Guide

Advanced Data Transformation And CleaningDeep dive

Cleaning Excel Data With Pandas: A Production Workflow

Q: Does read_excel() have a skip_blank_lines argument?

No — that parameter belongs to read_csv(). With read_excel(), remove fully blank rows after loading using df.dropna(how="all").

Q: Why apply string operations on the status column with .astype(str) first?

Once a column is converted to the category dtype, vectorized .str methods operate on the categories rather than giving the behaviour you expect. Cast back with .astype(str) before .str.upper() and .replace(...), as the deduplicate step does.

Q: Why strip $ and , before pd.to_numeric?

to_numeric with errors="coerce" turns any unparseable string into NaN, so a value like "$1,200.50" collapses to NaN and the whole column can end up empty. Remove currency symbols and thousands separators first, then cast.

Q: How do I exclude footer notes or merged cells that inflate the column count?

Restrict parsing to the real data region with usecols (for example usecols="A:D") and skipfooter so trailing notes don't become phantom rows or columns.

Turn messy Excel exports into reliable reporting inputs with pandas: load as text, normalize headers and types, drop noise, deduplicate, validate, and export.

Raw Excel exports rarely arrive analysis-ready: inconsistent headers, hidden whitespace, placeholder strings, duplicate rows, and numbers stored as text all break downstream reports.
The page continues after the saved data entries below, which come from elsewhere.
(** What [withContext] does, by kind of argument. *)
Lemma withContext_spec h this ctx :
  builder_at h this →
  let after := (withContext h this ctx).1 in
  (withContext h this ctx).2 = Normal (VRef this)
  ∧ builder_at after this
  ∧ this_get after this "conditions" = this_get h this "conditions"
  ∧ this_get after this "defaultValue" = this_get h this "defaultValue"
  ∧ (∀ l o, l ≠ this → h !! l = Some o → after !! l = Some o)
  ∧ context_of after this
    = if is_record h ctx then own_props h ctx ∪ context_of h this
      else context_of h this.
Proof.
  intros Hb after. unfold after. rewrite withContext_unfold.
  destruct (decide (ctx = VUndefined)) as [->|Hdef].
  - (* the default: a fresh empty object is merged in *)
    assert (Hparam : default_param h VUndefined empty_object
                     = (h ++ [empty_object], VRef (length h)))
      by reflexivity.
    cbv zeta. rewrite Hparam. cbn [fst snd].
    destruct (builder_view_extend h [empty_object] this Hb)
      as (Hb1 & Hctx1 & Hcs1 & _ & Hdv1).
    assert (Hrec : is_record (h ++ [empty_object]) (VRef (length h)) = true).
    { unfold is_record. simpl. by rewrite lookup_alloc. }
    rewrite Hrec. cbn [fst snd].
    rewrite (own_props_object (h ++ [empty_object]) (length h) ∅)
      by apply lookup_alloc.
    destruct (set_fresh_context (h ++ [empty_object]) this
                (∅ ∪ context_of (h ++ [empty_object]) this) Hb1)
      as (Hb2 & Hctx2 & Hcs2 & Hdv2 & Hframe).
    split; [done|]. split; [done|].
    split; [by rewrite Hcs2|]. split; [by rewrite Hdv2|].
    split.
    + intros l o Hne Hl. apply Hframe; [done|]. by apply lookup_app_l_Some.
    + rewrite Hctx2, Hctx1. by rewrite (left_id_L ∅ (∪)).
  - assert (Hparam : default_param h ctx empty_object = (h, ctx))
      by (by destruct ctx).
    cbv zeta. rewrite Hparam. cbn [fst snd].
    destruct (is_record h ctx) eqn:Hrec; cbn [fst snd]; [|done].
    destruct (set_fresh_context h this
                (own_props h ctx ∪ context_of h this) Hb)
      as (Hb2 & Hctx2 & Hcs2 & Hdv2 & Hframe).
    done.
Qed.

(** C7. For a builder at [this], [withContext(ctx)] returns the builder
    itself in every case.  If [ctx] is a structured record, the
    accumulated context becomes its shallow merge with [ctx]: the keys of
    [ctx] take the values of [ctx], the other keys keep theirs; a second
    call merges on top of the first, so later calls win on shared keys.
    For any other argument (an array, [null], a primitive, a function,
    [undefined]) the accumulated context stays as it is and nothing is
    thrown. *)
Theorem withContext_merges_records (h : heap) (this : loc) (ctx : value) :
  builder_at h this →
  let after := (withContext h this ctx).1 in
  (withContext h this ctx).2 = Normal (VRef this)
  ∧ builder_at after this
  ∧ (is_record h ctx = true →
       context_of after this = own_props h ctx ∪ context_of h this
       ∧ (∀ k v, own_props h ctx !! k = Some v →
                 context_of after this !! k = Some v)
       ∧ (∀ k, own_props h ctx !! k = None →
               context_of after this !! k = context_of h this !! k)
       ∧ (∀ ctx2, is_record after ctx2 = true →
            (withContext after this ctx2).2 = Normal (VRef this)
            ∧ context_of (withContext after this ctx2).1 this
              = own_props after ctx2
                  ∪ (own_props h ctx ∪ context_of h this)))
  ∧ (is_record h ctx = false → context_of after this = context_of h this).
Proof.
  intros Hb after.
  destruct (withContext_spec h this ctx Hb)
    as (Hret & Hb' & _ & _ & _ & Hctx).
  fold after in Hb', Hctx.
  split; [done|]. split; [done|]. split.
  - intros Hrec. rewrite Hrec in Hctx.
    split; [done|]. split; [|split].
    + intros k v Hk. rewrite Hctx. by apply lookup_union_Some_l.
    + intros k Hk. rewrite Hctx. by apply lookup_union_r.
    + intros ctx2 Hrec2.
      destruct (withContext_spec after this ctx2 Hb')
        as (Hret2 & _ & _ & _ & _ & Hctx2).
      split; [done|]. by rewrite Hctx2, Hrec2, Hctx.
  - intros Hrec. by rewrite Hrec in Hctx.
Qed.
Lemma conversation_step env fuel h w :
  conversation env (S fuel) h w =
    match turn env h w with
    | Returns (inl h') w' => conversation env fuel h' w'
    | Returns (inr answer) w' => Returns answer w'
    | Raises e w' => Raises e w'
    | OutOfFuel => OutOfFuel
    end.
Proof.
  simpl. unfold bind. destruct (turn env h w) as [[h' | a] w' | e w' |]; reflexivity.
Qed.

(** C1. Whenever the model's reply to the current conversation carries no
    tool-invocation-requests, the loop stops at that turn and returns the
    reply's text, for any positive fuel.  In particular, when this is the
    first reply, [process_user_query] returns its text, and the one
    conversation the model was shown holds exactly two messages: the
    system prompt and the user message with the raw query. *)
Theorem process_user_query_final_answer env fuel history w m :
  completion env history brave_search_tools = Ret m ->
  has_tool_calls m = false ->
  conversation env (S fuel) history w = Returns (content m) (consulted history w)
  /\ (forall query,
        history = initial_history query ->
        process_user_query env (S fuel) query w
          = Returns (content m)
              (mkWorld (net w) (stdout w) (slept w)
                 (asked w ++ [[RoleContent "system" first_llm_system_prompt;
                               RoleContent "user" query]]))
        /\ List.length history = 2%nat).
Proof.
  intros Hc Hn.
  assert (Hrun : conversation env (S fuel) history w
                 = Returns (content m) (consulted history w)).
  { rewrite conversation_step, (turn_final env history w Hc Hn). reflexivity. }
  split; [exact Hrun |].
  intros query ->. split; [| reflexivity].
  unfold process_user_query. rewrite Hrun. reflexivity.
Qed.

Lemma process_user_query_final_answer_witness :
  process_user_query LoopScenario.forty_two 1 "What is six times seven?" world0
    = Returns (Some "42")
        (mkWorld [] [] []
           [[RoleContent "system" first_llm_system_prompt;
             RoleContent "user" "What is six times seven?"]])
  /\ List.length (initial_history "What is six times seven?") = 2%nat.
Proof.
  exact (proj2 (@process_user_query_final_answer LoopScenario.forty_two 0
                  (initial_history "What is six times seven?") world0
                  (mkReply (Some "42") None) eq_refl eq_refl)
           "What is six times seven?" eq_refl).
Defined.

(* ------------------------------------------------------------------ *)
(** ** Tool results *)

Lemma tool_call_response_decoded env function_call w args :
  arguments function_call = Encodes args ->
  tool_call_response env function_call w =
    (text <-
       (if String.eqb (name function_call) "search_brave" then
          has_query <- lift (contains "query" args) ;;
          if has_query : bool then
            query <- lift (getitem args "query") ;;
            search_result <- search_brave env query 10 ;;
            ret (json_dumps_indent2 (JArr (map SearchResult.asdict search_result)))
          else ret "No query found in arguments"
        else ret "") ;;
     ret (ToolResponse (id function_call) text)) w.
Proof.
  intros Ha. unfold tool_call_response, bind at 1. rewrite Ha. reflexivity.
Qed.

Lemma tool_call_response_malformed env function_call w msg :
  arguments function_call = NotJSON msg ->
  tool_call_response env function_call w = Raises (JSONDecodeError msg) w.
Proof.
  intros Ha. unfold tool_call_response, bind at 1. rewrite Ha. reflexivity.
Qed.

Lemma tool_call_response_refused env function_call w r :
  arguments function_call = Refused r ->
  tool_call_response env function_call w = Raises (refusal_exn r) w.
Proof.
  intros Ha. unfold tool_call_response, bind at 1. rewrite Ha. reflexivity.
Qed.

Lemma tool_call_response_tagged env function_call w m w' :
  tool_call_response env function_call w = Returns m w' ->
  tagged function_call m.
Proof.
  unfold tool_call_response, bind. intros H.
  destruct (lift (json_loads (arguments function_call)) w) as [args w0 | |];
    try discriminate.
  match type of H with
  | match ?X with _ => _ end = _ => destruct X as [text w1 | |]; try discriminate
  end.
  inversion H. exists text. reflexivity.
Qed.

Lemma run_tool_calls_answered env calls :
  forall h w h' w',
    run_tool_calls env calls h w = Returns h' w' ->
    exists msgs, h' = (h ++ msgs)%list /\ answered env calls w msgs w'.
Proof.
  induction calls as [| fc rest IH]; intros h w h' w' H; simpl in H.
  - inversion H; subst. exists []. rewrite app_nil_r. split; [reflexivity | constructor].
  - unfold bind in H.
    destruct (tool_call_response env fc w) as [m w1 | |] eqn:Hm; try discriminate.
    destruct (IH _ _ _ _ H) as (ms & -> & Hans).
    exists (m :: ms). rewrite <- app_assoc. split; [reflexivity |].
    econstructor; eassumption.
Qed.


Lemma answered_tagged env calls w msgs w' :
  answered env calls w msgs w' -> Forall2 tagged calls msgs.
Proof.
  induction 1; constructor; eauto using tool_call_response_tagged.
Qed.


(** Tool calls before a malformed one are answered; the malformed one
    raises, and nothing is appended for it or after it. *)
Lemma run_tool_calls_abort env before :
  forall function_call after h w h1 w1 msg,
    arguments function_call = NotJSON msg ->
    run_tool_calls env before h w = Returns h1 w1 ->
    run_tool_calls env (before ++ function_call :: after) h w
      = Raises (JSONDecodeError msg) w1.
Proof.
  induction before as [| b before IH]; intros fc after h w h1 w1 msg Ha Hb; simpl in *.
  - inversion Hb; subst. unfold bind.
    rewrite (tool_call_response_malformed env fc w1 Ha). reflexivity.
  - unfold bind in *.
    destruct (tool_call_response env b w) as [m w0 | |]; try discriminate.
    eapply IH; eassumption.
Qed.

(** The serialization of a list never reads as the missing-query text. *)
Lemma dumps_list_not_diagnostic items :
  json_dumps_indent2 (JArr items) <> "No query found in arguments".
Proof.
  unfold json_dumps_indent2. destruct items; simpl; discriminate.
Qed.

(** The text [json.dumps(..., indent=2)] writes for one search result. *)
Example json_dumps_one_result :
  json_dumps_indent2
    (JArr (map SearchResult.asdict
             [SearchResult.mk (JStr "a") (JStr "u") (JStr "d") (JArr [])]))
  = "[" ++ ToolScenario.line "  " "{"
    ++ ToolScenario.line "    " (ToolScenario.quoted "title" ++ ": " ++ ToolScenario.quoted "a" ++ ",")
    ++ ToolScenario.line "    " (ToolScenario.quoted "url" ++ ": " ++ ToolScenario.quoted "u" ++ ",")
    ++ ToolScenario.line "    "
         (ToolScenario.quoted "description" ++ ": " ++ ToolScenario.quoted "d" ++ ",")
    ++ ToolScenario.line "    " (ToolScenario.quoted "extra_snippets" ++ ": []")
    ++ ToolScenario.line "  " "}"
    ++ ToolScenario.line "" "]".
Proof. reflexivity. Qed.

(** A run of two turns: the model asks for one search, the search runs
    once, one tool result is appended after the assistant reply, and the
    second reply's text is returned. *)
Example two_turn_run :
  process_user_query ToolScenario.researcher 2 "q" world0
  = Returns (Some "done")
      (mkWorld [search_request ToolScenario.researcher (JStr "x") 10]
               ["Let me look that up."; "Got results"]
               []
               [initial_history "q";
                (initial_history "q"
                 ++ [Assistant ToolScenario.first_reply; ToolResponse "call_7" "[]"])%list]).
Proof. reflexivity. Qed.




(** C10. A tool-invocation-request whose argument blob is not valid JSON
    makes the argument decode raise, whatever tool it names; no tool-result
    message is appended for it, the requests after it are not run, and the
    exception leaves [process_user_query]'s loop at that turn.  A message
    with the missing-query text, and any tool-result message at all, is only
    ever produced for a blob that decodes; and a search request whose blob
    decodes to an object without a [query] key does get that message. *)
Theorem malformed_arguments_abort env :
  (forall function_call w msg,
     arguments function_call = NotJSON msg ->
     tool_call_response env function_call w = Raises (JSONDecodeError msg) w)
  /\ (forall before function_call after h w h1 w1 msg,
        arguments function_call = NotJSON msg ->
        run_tool_calls env before h w = Returns h1 w1 ->
        run_tool_calls env (before ++ function_call :: after) h w
          = Raises (JSONDecodeError msg) w1)
  /\ (forall fuel h w m before function_call after msg h1 w1,
        completion env h brave_search_tools = Ret m ->
        tool_calls m = Some (before ++ function_call :: after)%list ->
        arguments function_call = NotJSON msg ->
        run_tool_calls env before (h ++ [Assistant m])%list (echoed m (consulted h w))
          = Returns h1 w1 ->
        conversation env (S fuel) h w = Raises (JSONDecodeError msg) w1)
  /\ (forall function_call w m w',
        tool_call_response env function_call w = Returns m w' ->
        exists args,
          arguments function_call = Encodes args
          /\ (m = ToolResponse (id function_call) "No query found in arguments" ->
              name function_call = "search_brave"
              /\ contains "query" args = Ret false))
  /\ (forall function_call w fields,
        arguments function_call = Encodes (JObj fields) ->
        name function_call = "search_brave" ->
        lookup "query" fields = None ->
        tool_call_response env function_call w
          = Returns (ToolResponse (id function_call) "No query found in arguments") w).
Proof.
  split; [| split; [| split; [| split]]].
  - intros. apply tool_call_response_malformed. assumption.
  - intros. eapply run_tool_calls_abort; eassumption.
  - intros fuel h w m before fc after msg h1 w1 Hc Htc Ha Hb.
    assert (Hy : has_tool_calls m = true).
    { unfold has_tool_calls. rewrite Htc. destruct before; reflexivity. }
    rewrite conversation_step, (turn_tools env h w Hc Hy). unfold bind, pending.
    rewrite Htc, (run_tool_calls_abort env before fc after _ _ Ha Hb). reflexivity.
  - intros fc w m w' H.
    destruct (arguments fc) as [msg | r | args] eqn:Ha.
    + rewrite (tool_call_response_malformed env fc w Ha) in H. discriminate.
    + rewrite (tool_call_response_refused env fc w Ha) in H. discriminate.
    + exists args. split; [reflexivity |]. intros ->.
      rewrite (tool_call_response_decoded env fc w Ha) in H. unfold bind in H.
      destruct (String.eqb_spec (name fc) "search_brave") as [Hn | Hn].
      * split; [exact Hn |].
        destruct (contains "query" args) as [[|] | e]; simpl in H; try discriminate;
          [| reflexivity].
        exfalso.
        destruct (lift (getitem args "query") w) as [q w0 | |]; try discriminate.
        destruct (search_brave env q 10 w0) as [rs w1 | |]; try discriminate.
        unfold ret in H. inversion H as [[Htext Hw]].
        exact (dumps_list_not_diagnostic _ Htext).
      * unfold ret in H. discriminate.
  - intros fc w fields Ha Hn Hl.
    rewrite (tool_call_response_decoded env fc w Ha). apply String.eqb_eq in Hn.
    unfold bind, contains, has_key. rewrite Hn, Hl. reflexivity.
Qed.

Lemma malformed_arguments_abort_witness :
  conversation LoopScenario.careless 1 (initial_history "q") world0
    = Raises (JSONDecodeError "Unterminated string starting at: line 1 column 11 (char 10)")
        (consulted (initial_history "q") world0).
Proof.
  exact (proj1 (proj2 (proj2 (malformed_arguments_abort LoopScenario.careless)))
           0%nat (initial_history "q") world0
           (mkReply None (Some [LoopScenario.truncated_call]))
           [] LoopScenario.truncated_call [] _ _ _ eq_refl eq_refl eq_refl eq_refl).
Defined.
Cleaning that data in pandas gives you a scriptable, version-controlled, testable alternative to manual spreadsheet edits. This guide builds a linear cleaning pipeline — ingest, normalize, denoise, deduplicate, validate, export — one stage at a time, extending the Advanced Data Transformation and Cleaning overview.

Every block runs in order against a sample workbook created in the first step.

Install dependencies

Bash

pip install pandas openpyxl numpy

Create a sample workbook

This workbook deliberately contains the problems you meet in the wild: messy header casing, whitespace, a placeholder "N/A", a fully blank row, a duplicate order, a negative amount, and amounts stored as text:

Python

import pandas as pd

raw = pd.DataFrame({
    " Order ID ": ["1001", "1002", "1003", "1003", "1004", None],
    "Transaction Date": ["2024-01-05", "2024-01-06", "2024-01-07",
                         "2024-01-07", "2019-12-31", None],
    "Status": ["pending", "Complete", "PENDING", "PENDING", "complete", None],
    "Amount": ["$1,200.50", "980.00", "450.00", "450.00", "-75.00", None],
})
raw.to_excel("report_input.xlsx", sheet_name="Data", index=False)
print(f"Wrote {len(raw)} rows")

Step 1: Load everything as text

Load with dtype=str so pandas does not guess a type per cell — guessing is what produces object columns mixing strings, numbers, and dates. We coerce deliberately in Step 2.

Python

import logging
logging.basicConfig(level=logging.INFO, format="%(levelname)s: %(message)s")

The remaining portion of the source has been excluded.